Author: Tim Gregory
Blurb: Meteorites have long been seen as portents of fate and messages from the gods, their fiery remains inspiring worship and giving rise to legends that have persisted for millennia. But beyond the lore, meteorites tell an even greater story: that of our solar system. In Meteorite, geologist Tim Gregory shows that beneath the charred crusts of these celestial stones lies a staggering diversity of rock types. Their unique constituents, vibrant colors, and pungent smells contain thrilling tales of interstellar clouds, condensing stardust, and the fiery collisions of entire worlds. Gregory explores the world of meteorites to uncover new insights into what our solar system was like before our sun became a star, into the forging of our planet, and into the emergence of life on it. Humans have long looked to the skies for answers to big questions. Meteorite reveals how science is finally arriving at those answers.

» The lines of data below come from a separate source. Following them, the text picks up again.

Lemma dirname_abs_text s st :
  posix_normal false (s :: st) -> dirname_s (abs_text (s :: st)) = abs_text st.
Proof.
  intros Hst. destruct (render_decomp s st Hst) as (d & E & Hdc & Hd). unfold abs_text. rewrite E.
  pose proof (dir_loop_decomp isPosixPathSeparator (js "/") (js "/" ++ d ++ s) d s [] Hdc) as L.
  rewrite !app_nil_r in L. specialize (L eq_refl). change (len (js "/")) with 1 in L.
  unfold dirname_s. pose proof (len_nonneg (d ++ s)).
  change (is_code (charCodeAt (js "/" ++ d ++ s) 0) CHAR_FORWARD_SLASH) with true.
  replace (len (js "/" ++ d ++ s) =? 0) with false by (rewrite len_app; change (len (js "/")) with 1; lia).
  replace (Z.to_nat (len (js "/" ++ d ++ s) - 1)) with (length (d ++ s))
    by (rewrite len_app; change (len (js "/")) with 1; unfold len; lia).
  cbv zeta. rewrite L. destruct Hd as [[-> ->]|[Hne ->]]; [done|].
  rewrite bool_decide_eq_false_2 by (by destruct (render SLASH st)).
  destruct st as [|u st]; [done|].
  assert (Hu : u <> []) by (apply (normal_seg _ SLASH _ _ u Hst); by right; left).
  pose proof (len_pos _ (render_nonempty SLASH u st Hu)).
  rewrite len_app. change (len [SLASH]) with 1.
  destruct (Z.eqb_spec (1 + (len (render SLASH (u :: st)) + 1) - 1) (-1)); [lia|].
  destruct (Z.eqb_spec (1 + (len (render SLASH (u :: st)) + 1) - 1) 1); [lia|]. cbn [andb].
  replace (1 + (len (render SLASH (u :: st)) + 1) - 1) with (len (js "/" ++ render SLASH (u :: st)))
    by (rewrite len_app; change (len (js "/")) with 1; lia).
  rewrite <- app_assoc, app_assoc. apply slice_prefix.
Qed.

Lemma basename_abs_text s st :
  posix_normal false (s :: st) -> last_segment isPosixPathSeparator (abs_text (s :: st)) = s.
Proof.
  intros Hst. destruct (render_decomp s st Hst) as (d & E & Hdc & _). unfold abs_text. rewrite E.
  change (js "/" ++ d ++ s) with (SLASH :: d ++ s). rewrite last_segment_cons by done.
  eapply last_segment_decomp. rewrite app_nil_r in Hdc. exact Hdc.
Qed.

(** a resolved path other than the root is the join of its [dirname] and
    its [basename], and its [dirname] is resolved again. *)
Theorem dirname_basename_join (cwd : jsstr) (ps : list jsstr) (p : jsstr) :
  isAbsolute (JString cwd) = Ok true ->
  resolve (Some (JString cwd)) (JString <$> ps) = Ok p -> p <> js "/" ->
  exists d b,
    dirname (JString p) = Ok d /\ basename (JString p) JUndefined = Ok b
    /\ join [JString d; JString b] = Ok p
    /\ resolve (Some (JString cwd)) [JString d] = Ok d.
Proof.
  intros [_ Hc]%isAbsolute_code Hp Hne.
  destruct (resolve_text_normal cwd ps Hc) as (st & Hst & E & _). rewrite E in Hp. injection Hp as <-.
  destruct st as [|s st]; [done|].
  assert (Hst' : posix_normal false st).
  { destruct Hst as (names & n & E' & Hn & Hu). rewrite (Hu eq_refl), app_nil_r in E'. subst names.
    apply Forall_cons in Hn as [_ Hn]. exists st, O. by rewrite app_nil_r. }
  assert (Hs : proper isPosixPathSeparator s).
  { pose proof (normal_names _ Hst) as H'. rewrite reverse_cons in H'. apply Forall_app in H' as [_ H'].
    by apply Forall_cons in H' as [? _]. }
  exists (abs_text st), s. unfold dirname. cbn [assertPath rbind]. rewrite dirname_abs_text by done.
  unfold basename. cbn [rbind assertPath].
  rewrite basename_none, basename_abs_text by done. split; [done|]. split; [done|]. split.
  - pose proof (join_text [abs_text st; s]) as J. cbn [fmap list_fmap] in J. rewrite J.
    rewrite !filter_cons_True by (done || apply Hs). cbn [filter list_filter join_with].
    unfold normalize. cbn [assertPath rbind]. f_equal.
    destruct Hs as (Hs0 & Hs1 & Hs2 & Hok).
    assert (Hhead : is_code (charCodeAt (abs_text st ++ js "/" ++ s) 0) SLASH = true) by done.
    assert (Htail : is_code (charCodeAt (abs_text st ++ js "/" ++ s) (len (abs_text st ++ js "/" ++ s) - 1)) SLASH = false).
    { destruct (snoc_inv s Hs0) as (s' & c & ->). pose proof Hok as Hok'.
      apply all_snoc in Hok' as [_ Hok']. rewrite !app_assoc, code_last. simpl. apply Z.eqb_neq. by intros ->. }
    rewrite normalize_is_form by done. rewrite Hhead, Htail, (abs_text_form (s :: st)). f_equal.
    + unfold resolve_stack. cbn [negb].
      rewrite (fold_segments_join false [] (abs_text st) s), foldl_app.
      change (foldl (push false) [] (posix_segments (abs_text st))) with (resolve_stack false (posix_segments (abs_text st))).
      rewrite resolve_abs_text by done.
      replace (posix_segments s) with [s].
      2:{ unfold segments. rewrite <- (app_nil_r s) at 2. by rewrite split_on_seg. }
      simpl. by apply (push_proper isPosixPathSeparator).
  - pose proof (resolve_text cwd [abs_text st] Hc) as R. cbn [fmap list_fmap] in R. rewrite R.
    change [cwd; abs_text st] with ([cwd] ++ [abs_text st]). rewrite effective_snoc.
    change (is_code (charCodeAt (abs_text st) 0) SLASH) with true. cbv iota.
    unfold all_segments. cbn [fmap list_fmap concat]. rewrite app_nil_r. by rewrite resolve_abs_text.
Qed.

Lemma dirname_basename_join_witness :
  exists d b,
    dirname (JString (js "/srv/x/z")) = Ok d
    /\ basename (JString (js "/srv/x/z")) JUndefined = Ok b
    /\ join [JString d; JString b] = Ok (js "/srv/x/z")
    /\ resolve (Some (JString (js "/srv"))) [JString d] = Ok d.
Proof.
  apply (dirname_basename_join (js "/srv") [js "x/y"; js "../z/"]); [reflexivity|reflexivity|done].
Defined.

Lemma basename_strips_ext_witness :
  basename (JString (js "/a/b.txt")) (JString (js ".txt")) = Ok (js "b").
Proof.
  refine (eq_trans (basename_strips_ext (js "/a/b.txt") (js ".txt") _ _) _); [done|done|reflexivity].
Defined.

Continuing my recent foray into science nonfiction, I picked up Meteorite hoping to learn a bit more about the titular subject matter than I did in my school years, and the author did not disappoint. With information presented in a very organized fashion and with a writing style accessible even to those with very little scientific knowledge, Meteorite acts as a great primer for anyone interested in learning about the key role that meteorites have played in our journey to understand the origins of our solar system.
The book includes a great many stories about the historical discoveries of meteorites and how scientists used those discoveries to gradually learn more and more about how the solar system formed—in particular, which cosmic processes created the solar system we know today, what elements were involved in those processes, and what modern-day by-products were created by those processes.
The author also takes the time to thoroughly explain the basics of meteorite categorization—what the different types of meteorites are called, what they’re made of, and how each one helped us understand more about the history of the solar system—without delving so far into advanced math and science that the book becomes difficult for a non-science-oriented reader (like me) to understand.
All in all, I thought this book was a well-written introductory text for anyone interested in studying the topic of meteorites, or even just anyone interested in learning a little more about the subject than they did in high school science.
Thanks to NetGalley and Basic Books for providing me with an eARC of Meteorite.